François Cheng: “Do caminho taoista ao caminho cristão, não houve renúncia”.
A base e o ápice da minha obra criativa, se é que posso dizer isso, é a poesia.
François Cheng: “Do caminho taoista ao caminho cristão, não houve renúncia”.
O acadêmico François Cheng, elo entre a China, onde nasceu, e a França, fala sobre sua fé, seu conceito de beleza e a aproximação da morte.
Por François Huguenin
Publicado em 20/10/2021
Você foi batizado em 1969, mas não se declara católico nem cristão. Você afirma ter escolhido o “caminho cristão”, o que isso significa?
Nunca me recusei a ser considerado cristão ou católico. Só que, na mente das pessoas, essa denominação geralmente apresenta uma imagem muito convencional, muito fixa. Eu percorri um longo caminho. Sinto uma necessidade, realmente vital, de olhar mais de perto uma experiência e uma compreensão das coisas particulares. Não há nisso uma busca pretensiosa pela singularidade. Pelo contrário, com toda a humildade, por meio da afirmação mais exata de minha verdade, eu me obrigo a viver próximo ao húmus, sem exibição, sem rótulo.
Como você concilia o caminho do Tao e Cristo?
“Percorri um longo caminho”, disse eu. Eu carregava dentro de mim a visão do tao, “o caminho”, a visão de um universo vivo em formação, animado pelo qi, o “sopro-espírito”. Mais tarde, muito mais tarde, depois de ter conhecido extremos da condição humana, quando ouvi a afirmação de Cristo: “Eu sou o caminho, a verdade e a vida”, reconheci um “caminho encarnado” que dá verdade e vida ao caminho taoísta que vivia dentro de mim. Do caminho taoísta para o caminho cristão, não houve renúncia; uma abertura autêntica é oferecida, o que permite o avanço e a realização. “Abracei o caminho cristão” é a melhor maneira de dizer isso, no meu ponto de vista.
Você disse que Cristo era “o bem absoluto respondendo ao mal radical”...

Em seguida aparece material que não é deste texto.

(** [s.includes(p)] *)
Fixpoint includes (p s : jsstr) : bool :=
  startsWith p s || match s with [] => false | _ :: r => includes p r end.

Lemma trimStart_head s : match trimStart s with u :: _ => is_space u = false | [] => True end.
Proof. induction s as [|u s IH]; cbn; [done|]. by destruct (is_space u) eqn:E. Qed.

Lemma trimStart_id s :
  (match s with u :: _ => is_space u = false | [] => True end) -> trimStart s = s.
Proof. destruct s; cbn; [done|]. by intros ->. Qed.

Lemma trimStart_suffix s : exists p, s = p ++ trimStart s.
Proof.
  induction s as [|u s [p IH]]; cbn; [by exists []|].
  destruct (is_space u); [exists (u :: p); cbn; by f_equal|by exists []].
Qed.

Lemma trimStart_rev_head s :
  (match s with u :: _ => is_space u = false | [] => True end) ->
  match rev (trimStart (rev s)) with u :: _ => is_space u = false | [] => True end.
Proof.
  intros Hs. destruct (trimStart_suffix (rev s)) as [p Hp].
  apply (f_equal (@rev Z)) in Hp. rewrite rev_involutive, rev_app_distr in Hp.
  destruct (rev (trimStart (rev s))); [done|]. by subst s.
Qed.

(** Trimming twice is trimming once. *)
Lemma trim_idempotent s : trim (trim s) = trim s.
Proof.
  unfold trim at 1. rewrite (trimStart_id (trim s)).
  - unfold trim. rewrite rev_involutive. f_equal. apply trimStart_id, trimStart_head.
  - apply trimStart_rev_head, trimStart_head.
Qed.

Lemma split_nonempty sep s : split sep s <> [].
Proof. destruct s; cbn; [done|]. repeat case_match; done. Qed.

(** Splitting and joining on the same separator give the string back. *)
Lemma join_split sep s : join [sep] (split sep s) = s.
Proof.
  induction s as [|u s IH]; cbn [split]; [done|].
  destruct (split sep s) as [|w ws] eqn:E; [by apply split_nonempty in E|].
  destruct (Z.eqb_spec u sep) as [->|].
  - change ([sep] ++ join [sep] (w :: ws) = sep :: s). by rewrite IH.
  - destruct ws as [|w' ws]; cbn [join app] in *; by rewrite <- IH.
Qed.

Lemma split_free sep s : Forall (fun w => sep ∉ w) (split sep s).
Proof.
  induction s as [|u s IH]; cbn [split]; [repeat constructor; by apply not_elem_of_nil|].
  destruct (split sep s) as [|w ws] eqn:E; [by apply split_nonempty in E|].
  apply Forall_cons in IH as [Hw Hws]. destruct (Z.eqb_spec u sep).
  - repeat (constructor; [|]); try done. apply not_elem_of_nil.
  - constructor; [|done]. by apply not_elem_of_cons.
Qed.

Lemma trimStart_forall (P : Z -> Prop) s : Forall P s -> Forall P (trimStart s).
Proof. induction 1 as [|u s Hu Hs IH]; cbn; [done|]. destruct (is_space u); [done|by constructor]. Qed.

Lemma trim_forall (P : Z -> Prop) s : Forall P s -> Forall P (trim s).
Proof. intros Hs. by apply Forall_rev, trimStart_forall, Forall_rev, trimStart_forall. Qed.

Lemma startsWith_prefix p s : startsWith p s = true <-> exists t, s = p ++ t.
Proof.
  revert s; induction p as [|u p IH]; intros s; cbn; [naive_solver|].
  destruct s as [|v s]; [naive_solver|].
  rewrite andb_true_iff, Z.eqb_eq, IH. naive_solver.
Qed.

(** [includes] is the existence of an occurrence. *)
Lemma includes_spec p s : includes p s = true <-> exists a b, s = a ++ p ++ b.
Proof.
  induction s as [|v s IH]; cbn [includes]; rewrite orb_true_iff, startsWith_prefix.
  - split.
    + intros [[t H]|]; [|done]. by exists [], t.
    + intros (a & b & H). left. destruct a; [eauto|done].
  - rewrite IH. split.
    + intros [[t H]|(a & b & H)]; [by exists [], t|exists (v :: a), b; cbn; by f_equal].
    + intros ([|u a] & b & H); cbn in H; [eauto|]. right. exists a, b. congruence.
Qed.

End Text.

Um dia, em meio a uma humanidade esmagada pelas trágicas condições de sua existência terrena, Alguém veio para realizar o ato absoluto: confrontar o mal radical em nome do amor absoluto. Esse ato, que devolveu ao homem sua parte divina, foi realizado de uma vez por todas; ninguém pode ir além disso. De fato, não há escassez de líderes espirituais que exortam ao bem. Sua exortação, por não estar incorporada a esses limites extremos, permanece relativa.
Além disso, os racionalistas confiam apenas na razão para vencer o mal. Isso é ignorar a complexidade da alma humana. Nosso cérebro governa, além da razão, duas outras entidades, que são a memória, que contém todas as nossas emoções, e a imaginação, que contém todas as nossas pulsões. Somente o amor genuíno pode transcender e transfigurar o drama que existe dentro do ser humano.

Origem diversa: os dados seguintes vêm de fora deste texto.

Lemma stringify_well_formed v : wf v -> Utf.well_formed (stringify v) = true.
Proof.
  unfold stringify. generalize (@nil Z) at 2 as ind.
  induction v as [|b|n|s|l IH|l IH] using json_ind'; intros ind Hv; cbn [wf] in Hv.
  - done.
  - by destruct b.
  - destruct Hv as (z & -> & Hz). cbn [serialize]. rewrite number_text_of_Z by done.
    apply of_Z_well_formed.
  - by apply quote_well_formed.
  - apply Forall_of_foldr in Hv. destruct l as [|x l]; [done|].
    cbn [serialize]. rewrite !newline_compact. cbn [app].
    apply (Utf.well_formed_js_app (js "[")); [done|].
    apply Utf.well_formed_js_app; [|done]. apply join_well_formed; [done|].
    apply (Forall_map (serialize [] _)), Forall_forall. intros y Hy. rewrite Forall_forall in IH, Hv.
    by apply IH; [|apply Hv].
  - destruct Hv as [_ Hv]. apply Forall_of_foldr in Hv. destruct l as [|x l]; [done|].
    cbn [serialize]. rewrite !newline_compact. cbn [app].
    apply (Utf.well_formed_js_app (js "{")); [done|].
    apply Utf.well_formed_js_app; [|done]. apply join_well_formed; [done|].
    apply Forall_map, Forall_forall. intros y Hy. rewrite Forall_forall in IH, Hv.
    destruct (Hv y Hy) as [Hk Hw]. apply Utf.well_formed_js_app; [by apply quote_well_formed|].
    apply (Utf.well_formed_js_app (js ":")); [done|]. by apply IH.
Qed.

Lemma stringify_nonempty v : wf v -> stringify v <> [].
Proof.
  intros Hv E. pose proof (parse_stringify v Hv) as H. rewrite E in H.
  vm_compute in H. discriminate.
Qed.

End Json.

“A alma é o local da unicidade de uma pessoa”, você diz. Toda a sua obra, não se trata ela de uma escuta do batimento do coração, da vibração da alma? Isso não levou você a escrever em uma linguagem cada vez mais sóbria?
A base e o ápice da minha obra criativa, se é que posso dizer isso, é a poesia. Depois de muito confrontar a escrita e o tempo, depois de muita poda e depuração, a alma irredutível do poeta chega àquela linguagem essencial, que a seguinte quadra tenta definir: “Mas resta a noite / Onde a brasa a sofrer / Depura mil brasas / Em um único diamante”.